**GOAL OF THE EXERCISE**
As the answer, set down the lines below from the one containing "Example accepted_changed : (read" through the one containing "Definition link_at (p", exactly and inclusively, and no others.

**EXERCISE INPUTS**
-*-*-

Lemma steady : Steady hash opts (handleOf linked) r (known linked).
Proof. split; [apply base_calm|]. intros w Hw. by exists w. Qed.
End changed.

Definition error_kind (x : res string) : option string :=
  match x with Err e => if GoErrors.As "UncommittedFilesError" e then Some "uncommitted" else None | _ => None end.

(** The directory has another content than the commit, which matters where git tells of it. *)
Example committed_content : (read (unclean ["README"] []) "conf.yaml" start).1 = Ok "app".
Proof. by_vm. Qed.
Example changed_target : error_kind (read (unclean ["cfg/app.yaml"] []) "conf.yaml" start).1 = Some "uncommitted".
Proof. by_vm. Qed.
Example accepted_content : (read (unclean [] ["notes.txt"]) "n.txt" start).1 = Ok "notes".
Proof. by_vm. Qed.
Example accepted_changed : (read (unclean [] ["notes.txt"]) "notes.txt" start).1 = Ok "notes".
Proof. by_vm. Qed.

Lemma not_accepted_reads_commit_witness :
  exists w', read (unclean ["README"] []) "conf.yaml" start = (Ok "app", w') /\
    exists r ts, Resolves 9 "c1" (handleOf linked) depth "conf.yaml" r ts /\ contentAt 9 "c1" (handleOf linked) r = Ok "app".
Proof.
  assert ((read (unclean ["README"] []) "conf.yaml" start).1 = Ok "app") as E by (by_vm).
  destruct (read (unclean ["README"] []) "conf.yaml" start) as [x w'] eqn:Ex. simpl in E. subst x. exists w'. split; [done|].
  assert (projectDirRelativePathToWorkTreeRelativePath opts "conf.yaml" = "conf.yaml") as Eg by (by_vm).
  destruct (not_accepted_reads_commit hash 9 opts (handleOf linked) (unclean ["README"] []) (known linked) (steady _) "conf.yaml" notes there "app" start w'
    eq_refl eq_refl (fun _ _ Hv => Hv) (start_known linked) Ex) as (_ & r & ts & Hr & Hc & _).
  rewrite Eg in Hr. exists r, ts. split; [exact Hr|exact Hc].
Defined.

(** ** The project directory as it is *)

Definition stat (p : string) : res FileInfo := (lstat p start).1.
Definition link_at (p : string) : res string := match at_path links p with Some s => Ok s | None => Err noFile end.
Definition content (p : string) : res string := match at_path files (follow p) with Some s => Ok s | None => Err noFile end.

Lemma still : Still (known linked) stat link_at content.
Proof.
  split; intros p w Hw; exists w; (split; [|exact Hw]).
  - change (fs_Lstat p w) with (lstat p w). unfold stat, lstat. destruct (at_path links p); [reflexivity|].
    destruct (is_file p); [reflexivity|]. destruct (_ || _); reflexivity.
  - simpl. unfold link_at. destruct (at_path links p); reflexivity.
  - simpl. unfold content. destruct (at_path files (follow p)); reflexivity.
Qed.

Lemma accepted_reads_directory_witness :
  exists w', read (unclean [] ["notes.txt"]) "n.txt" start = (Ok "notes", w') /\ content "/w/n.txt" = Ok "notes" /\
    exists r ts, Leads opts stat link_at (pred depth) ["n.txt"] "" r ts /\ accepted_all notes ts.
Proof.
  assert ((read (unclean [] ["notes.txt"]) "n.txt" start).1 = Ok "notes") as E by (by_vm).
  destruct (read (unclean [] ["notes.txt"]) "n.txt" start) as [x w'] eqn:Ex. simpl in E. subst x. exists w'. split; [reflexivity|].
  assert (projectRelativePathToAbsolutePath opts "n.txt" = "/w/n.txt") as Ea by (by_vm).
  assert (SplitFilepath "n.txt" = ["n.txt"]) as Es by (by_vm).
  destruct (accepted_reads_directory (lr := repo (unclean [] ["notes.txt"])) hash 9 opts (known linked) stat link_at content still "n.txt" notes there "notes" start w'
    eq_refl eq_refl (fun _ _ Hv => Hv) (start_known linked) Ex) as (Hc & r & ts & Hl & Hts).
  rewrite Ea in Hc. rewrite Es in Hl. split; [exact Hc|]. exists r, ts. split; [exact Hl|exact Hts].
Defined.

End FileReaderExamples.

-*-*-

**ANSWER BOX**
Example accepted_changed : (read (unclean [] ["notes.txt"]) "notes.txt" start).1 = Ok "notes".
Proof. by_vm. Qed.

Lemma not_accepted_reads_commit_witness :
  exists w', read (unclean ["README"] []) "conf.yaml" start = (Ok "app", w') /\
    exists r ts, Resolves 9 "c1" (handleOf linked) depth "conf.yaml" r ts /\ contentAt 9 "c1" (handleOf linked) r = Ok "app".
Proof.
  assert ((read (unclean ["README"] []) "conf.yaml" start).1 = Ok "app") as E by (by_vm).
  destruct (read (unclean ["README"] []) "conf.yaml" start) as [x w'] eqn:Ex. simpl in E. subst x. exists w'. split; [done|].
  assert (projectDirRelativePathToWorkTreeRelativePath opts "conf.yaml" = "conf.yaml") as Eg by (by_vm).
  destruct (not_accepted_reads_commit hash 9 opts (handleOf linked) (unclean ["README"] []) (known linked) (steady _) "conf.yaml" notes there "app" start w'
    eq_refl eq_refl (fun _ _ Hv => Hv) (start_known linked) Ex) as (_ & r & ts & Hr & Hc & _).
  rewrite Eg in Hr. exists r, ts. split; [exact Hr|exact Hc].
Defined.

(** ** The project directory as it is *)

Definition stat (p : string) : res FileInfo := (lstat p start).1.
Definition link_at (p : string) : res string := match at_path links p with Some s => Ok s | None => Err noFile end.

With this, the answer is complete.